In his article, "Why the Rapture isn't Bibilical...and Why it Matters" Kurt Williams lays out three good points how people have misinterpreted I Thessalonians 4:15-17, that reflect the teachings of NT Wright.  In summary Paul is not talking about bodies going into heaven, but rather physically resurrected bodies joining Christ on Earth upon his return.

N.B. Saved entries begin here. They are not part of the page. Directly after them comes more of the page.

(** X23. The column headers of a matrix question are exactly the non-empty
    texts of the cells of the first row, in order: dropping an empty first
    cell changes nothing that the filter after it would not do. *)
Theorem matrix_headers_nonempty_texts (first_row : Tag) :
  matrix_headers first_row
  = filter (fun h => h ≠ [])
      ((fun cell => tag_text (Some cell))
       <$> find_all first_row [utf8 "th"; utf8 "td"])
  ∧ Forall (fun h => h ≠ []) (matrix_headers first_row).
Proof.
  assert (matrix_headers first_row
          = filter (fun h => h ≠ [])
              ((fun cell => tag_text (Some cell))
               <$> find_all first_row [utf8 "th"; utf8 "td"])) as Heq.
  { unfold matrix_headers. cbv zeta.
    destruct (_ <$> find_all first_row _) as [|[|c h] rest]; [done| |done].
    by rewrite (filter_cons_False _ []) by (by intros ?). }
  split; [done|]. rewrite Heq. apply Forall_forall.
  by intros h [? _]%list_elem_of_filter.
Qed.

End Header.

(** ** [render_markdown] *)

Lemma lstrip_app_nonspace (x y : pystr) (c : char) :
  Str.isspace c = false → Str.lstrip (x ++ c :: y) = Str.lstrip x ++ c :: y.
Proof.
  intros Hc. induction x as [|d x IH]; simpl; [by rewrite Hc|].
  by destruct (Str.isspace d).
Qed.

Lemma rstrip_app_nonspace (a b : pystr) (c : char) :
  Str.isspace c = false →
  Str.rstrip (a ++ c :: b) = a ++ c :: Str.rstrip b.
Proof.
  intros Hc. unfold Str.rstrip.
  rewrite rev_app_distr. cbn [rev]. rewrite <- app_assoc. cbn [app].
  rewrite (lstrip_app_nonspace _ _ _ Hc).
  rewrite rev_app_distr. cbn [rev]. rewrite rev_involutive.
  by rewrite <- app_assoc.
Qed.
Lemma ts_le_cases (a b : string) :
  ts_le a b <-> a = b \/ String.compare a b = Lt.
Proof.
  unfold ts_le, String.leb. split.
  - destruct (String.compare a b) eqn:E; try discriminate; intros _.
    + left. now apply String.compare_eq_iff.
    + now right.
  - intros [-> | ->]; [now rewrite string_compare_refl | reflexivity].
Qed.

#[global] Instance ts_le_trans : Transitive ts_le.
Proof.
  intros a b c. rewrite !ts_le_cases.
  intros [-> | Hab] [-> | Hbc]; auto.
  right. eapply string_compare_lt_trans; eauto.
Qed.

#[global] Instance ts_le_total : Total ts_le.
Proof. intros a b. apply String.leb_total. Qed.

#[global] Instance ts_le_antisym : AntiSymm (=) ts_le.
Proof. intros a b. apply String.leb_antisym. Qed.

(** ** Schema checks *)

Lemma existsb_eqb_elem_of (x : string) (l : list string) :
  existsb (String.eqb x) l = true ↔ x ∈ l.
Proof.
  induction l as [|y l IH]; simpl.
  - split; [discriminate | intros H; inversion H].
  - rewrite orb_true_iff, IH, elem_of_cons, String.eqb_eq. reflexivity.
Qed.

Lemma check_category_false (c : string) :
  c ∉ categories → check_category c = false.
Proof.
  intros H. destruct (check_category c) eqn:E; [|reflexivity].
  apply existsb_eqb_elem_of in E. contradiction.
Qed.

Lemma check_distribution_type_false (d : string) :
  d ∉ distribution_types → check_distribution_type d = false.
Proof.
  intros H. destruct (check_distribution_type d) eqn:E; [|reflexivity].
  apply existsb_eqb_elem_of in E. contradiction.
Qed.

Lemma check_distribution_type_true (d : string) :
  d ∈ distribution_types → check_distribution_type d = true.
Proof. apply existsb_eqb_elem_of. Qed.

(** ** Writers *)

Lemma appended_nil (s : Store) : appended [] [] s = s.
Proof. destruct s; unfold appended; simpl. by rewrite !app_nil_r. Qed.

Lemma appended_appended ps1 cs1 ps2 cs2 (s : Store) :
  appended ps2 cs2 (appended ps1 cs1 s) = appended (ps1 ++ ps2) (cs1 ++ cs2) s.
Proof. unfold appended; simpl. by rewrite !app_assoc. Qed.

Lemma insert_co_presence_appended (c : co_row) (s : Store) :
  insert_co_presence c s = (Ok tt, appended [] [c] s).
Proof. unfold insert_co_presence, appended. by rewrite app_nil_r. Qed.

Lemma for_each_edges (id zone ts : string) (others : list string) (s : Store) :
  for_each others
    (fun other_id =>
       insert_co_presence
         {| item_a := id; item_b := other_id;
            c_zone := zone; c_timestamp := ts |} ;;
       insert_co_presence
         {| item_a := other_id; item_b := id;
            c_zone := zone; c_timestamp := ts |}) s
  = (Ok tt, appended [] (edge_pairs id zone ts others) s).
Proof.
  revert s. induction others as [|x others IH]; intros s.
  - simpl. unfold ret. by rewrite appended_nil.
  - cbn [for_each]. unfold bind at 1. unfold bind at 1.
    rewrite !insert_co_presence_appended, IH, !appended_appended.
    reflexivity.
Qed.

Lemma bind_Ok {A B} (m : conn A) (k : A → conn B) (s s' : Store) (a : A) :
  m s = (Ok a, s') → bind m k s = k a s'.
Proof. intros H. unfold bind. by rewrite H. Qed.

Lemma bind_Raise {A B} (m : conn A) (k : A → conn B) (s s' : Store) (e : error) :
  m s = (Raise e, s') → bind m k s = (Raise e, s').
Proof. intros H. unfold bind. by rewrite H. Qed.

Lemma with_connection_Ok {A} (body : conn A) (s s' : Store) (a : A) :
  body s = (Ok a, s') → with_connection body s = (Ok a, s').
Proof. intros H. unfold with_connection. by rewrite H. Qed.

Lemma with_connection_Raise {A} (body : conn A) (s s' : Store) (e : error) :
  body s = (Raise e, s') → with_connection body s = (Raise e, s).
Proof. intros H. unfold with_connection. by rewrite H. Qed.

Lemma insert_placement_valid (p : placement_row) (s : Store) :
  p_distribution_type p ∈ distribution_types →
  insert_placement p s = (Ok tt, appended [p] [] s).
Proof.
  intros Hd. apply check_distribution_type_true in Hd.
  unfold insert_placement, appended. by rewrite Hd, app_nil_r.
Qed.

Lemma record_placement_valid (utcnow id zone dtype : string)
    (routine motive : option string) (seen_with : option (list string))
    (timestamp meta : option string) (s : Store) :
  dtype ∈ distribution_types →
  record_placement utcnow id zone dtype routine motive seen_with timestamp meta s
  = (Ok tt,
     appended
       [ {| p_item_id := id; p_zone := zone; p_distribution_type := dtype;
            p_routine := routine; p_motive := motive;
            p_timestamp := default utcnow timestamp;
            p_metadata := dumps_or_empty meta |} ]
       (edge_pairs id zone (default utcnow timestamp) (default [] seen_with))
       s).
Proof.
  intros Hd. unfold record_placement.
  replace (match timestamp with Some t => t | None => utcnow end)
    with (default utcnow timestamp) by (by destruct timestamp).
  apply with_connection_Ok.
  erewrite bind_Ok by (by apply insert_placement_valid).
  erewrite bind_Ok; [reflexivity|].
  destruct seen_with as [[|x others]|]; cbn [default].
  - reflexivity.
  - rewrite for_each_edges, appended_appended. reflexivity.
  - reflexivity.
Qed.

 Other popular rapture passages come from Matthew 24:40-41 and Luke 17:34-36 where Jesus talks of two people working in a field where, "One will be taken and the other left."  Matthew states this will occur at "the coming of the Son of Man."  It has often been interpreted that those taken were Christian and those left were lost people who missed the rapture.  Jesus also references the Noah flood and reminds us that in this time too and immenent disaster was threatened but in this image it was the wicked who were "taken away" and the righteous Noah and his family are "left."  Clearly in this image of Jesus being "taken" is applied to the wicked and lost, not the saved Christian. Steve Gregg's article "Who's Been Left Behind?" expands these points more fully.

Jewish eschatology of the Old Testament and "intertestimental" period did not look for the removal of the righteous from the earth. The whole point of God creating earth and placing humanity as care givers was so that we would remain in community with God on his created earth. Sin damaged this relationship with both God and creation but someday the ultimate eschatological hope is that all will be in perfect harmony together again.  Creation and Restoration are the main themes of Jewish and Christian hope.

God has given the earth to the children of men in Psalm 115:16.  Paul states God promises that Abraham's seed would inherit the world, not heaven in Romans 4:13.  Psalm 2:8 declares earth is Christs inheritance and the earth is his possession.  The messiah will one day fully rule over the earth but only after the wicked are removed in Proverbs 2:21-22 and Psalm 37:9-11.  Jesus says that the meek with inherit the earth in the Sermon on the Mount.

The idea that God will take away the righteous to a different reality and leave the wicked to wallow sinfully in his good creation is a foreign concept in the Jewish mind.  The New Testament does not contradict the traditional Jewish worldview.  Revelation 5:10 states that Christ's disciples will "reign on the earth."  Jesus' eschatology is the same as that of the Old Testament.  2 Thessalonians 1:7-8 and Revelation 21:4 and 22:3 states there will be a time of judgment but that the wicked will be removed not the righteous.  It s the righteous who will be left to enjoy what God created as he intended from the time of the Garden of Eden.

This matters because if we do not have an appropriate view of God's greater narrative for his creation it is easy to get off track and create our own narratives as those who support a dispensational eschatology do.  Because as many have argued lately including NT Wright and Christopher J H Wright (no relation) the earth has intrinsic value and it is not to be easily escaped or destroyed.  Therefore as important as heaven is, ultimately that is not our destination but rather a redeemed and restored heaven and earth as seen in Revelation 21-22.